- Born: Peru
- Education: Tennessee Tech University of Michigan
- Scientific career
- Fields: Chemical biology, conservation
- Workplaces: Amazon Research Internacional

= Rosa Vásquez Espinoza =

Peruvian chemical biologist and conservationist

Rosa Vásquez Espinoza is a Peruvian chemical biologist and conservationist who founded Amazon Research Internacional, an organization focused on biodiversity research and conservation in the Amazon rainforest. Her work integrates traditional ecological knowledge with modern science, emphasizing sustainable practices and community collaboration. In 2026, she was named a WINGS Woman of Discovery.

== Early life and education ==
Rosa Vásquez Espinoza was born in Peru, with family roots in both the Andes and the Amazon rainforest. Her upbringing was influenced by her grandmother, a traditional healer in the Andes who relied on medicinal plants to create remedies. This early exposure to natural medicine and cultural traditions inspired Vásquez Espinoza and later influenced her scientific career.

Vásquez Espinoza attended school in Lima, but spent her summers in the Amazon and Andes, experiencing rural life and interacting with the local biodiversity. She received a scholarship to attend Tennessee Tech, where she earned a B.S. in biology and chemistry in 2015. She completed a Ph.D. in chemical biology from the University of Michigan.

From 2016 to 2022, Vásquez Espinoza worked in the life science laboratory at the University of Michigan under David H. Sherman, including as a postdoctoral researcher. In 2019, she joined a scientific expedition to the Shanay-timpishka to study its unique ecosystem. During the trip, she collected samples of water, sediment, and microbes, documenting environmental conditions such as temperature and sunlight to better understand the microorganisms thriving in the river’s extreme heat.

== Career ==
Vásquez Espinoza is a chemical biologist whose work centers on exploring biodiversity in extreme ecosystems, particularly the Amazon rainforest. Her research focuses on microorganisms and stingless bees, examining their ecological roles and potential applications in medicine and conservation. She founded Amazon Research Internacional, an institute dedicated to collaborative research and the integration of traditional knowledge with modern science.

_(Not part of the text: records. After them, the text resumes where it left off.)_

(* ===== verification/OvsJsonChunks.v ===== *)
(** * The JSON parser does not depend on how its input is cut

    The same bytes give the same value, or an error, whatever chunks they come in.
    Between chunks the parser saves the text from the start of the current token.
    After a string it saves text that is no part of a token: that can only end in
    an error, but the message may be another one. *)

From stdpp Require Import base option list strings.
From Stdlib Require Import ZArith Lia Ascii.
From S2P Require Import Prelude Strings CString Binary64 OvsJson OvsJsonSafe OvsJsonLex.

Local Open Scope Z_scope.
Local Open Scope string_scope.

Module OvsJsonChunks.
Import OvsJson OvsJsonSafe OvsJsonLex.

(** ** Two parsers with different buffers *)

(** After a complete value or name only punctuation can follow. *)
Definition after_value (s : json_parse_state) : bool :=
  match s with
  | JSON_PARSE_OBJECT_COLON | JSON_PARSE_OBJECT_NEXT | JSON_PARSE_ARRAY_NEXT => true
  | _ => false
  end.

Definition failed (p : json_parser) : Prop := is_Some (error p) /\ done p = true.

Definition going (p : json_parser) : Prop :=
  error p = None /\ done p = false /\ trailer p = true.

(** The text of the current token, in the buffer and after it, agrees where it
    may still matter. *)
Definition in_step (p : json_parser) (tok : string) (b2 tok2 : string) : Prop :=
  after_value (parse_state p) = true \/
  buffer p +:+ tok = b2 +:+ tok2 /\
  (lex_state p = JSON_LEX_START -> buffer p +:+ tok = EmptyString).

Definition alike (p1 : json_parser) (tok1 : string) (p2 : json_parser) (tok2 : string) :
    Prop :=
  failed p1 /\ failed p2 \/
  going p1 /\ exists b, p2 = p1 <| buffer := b |> /\ in_step p1 tok1 b tok2.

Vásquez Espinoza's projects include mapping stingless bee populations and studying their honey's chemical properties, which have shown potential medicinal benefits. She collaborates with Indigenous communities, incorporating their knowledge and practices into conservation strategies. Her partnerships extend to academic institutions and policymakers, focusing on biodiversity preservation and sustainability.

Vásquez Espinoza has participated in initiatives to address the impacts of deforestation, climate change, and environmental pollutants on the Amazon's ecosystem. She has contributed to legislative efforts advocating for the protection of stingless bees in Peru, aiming to enhance conservation and support local economies. In 2024, she was listed on BBC 100 Women.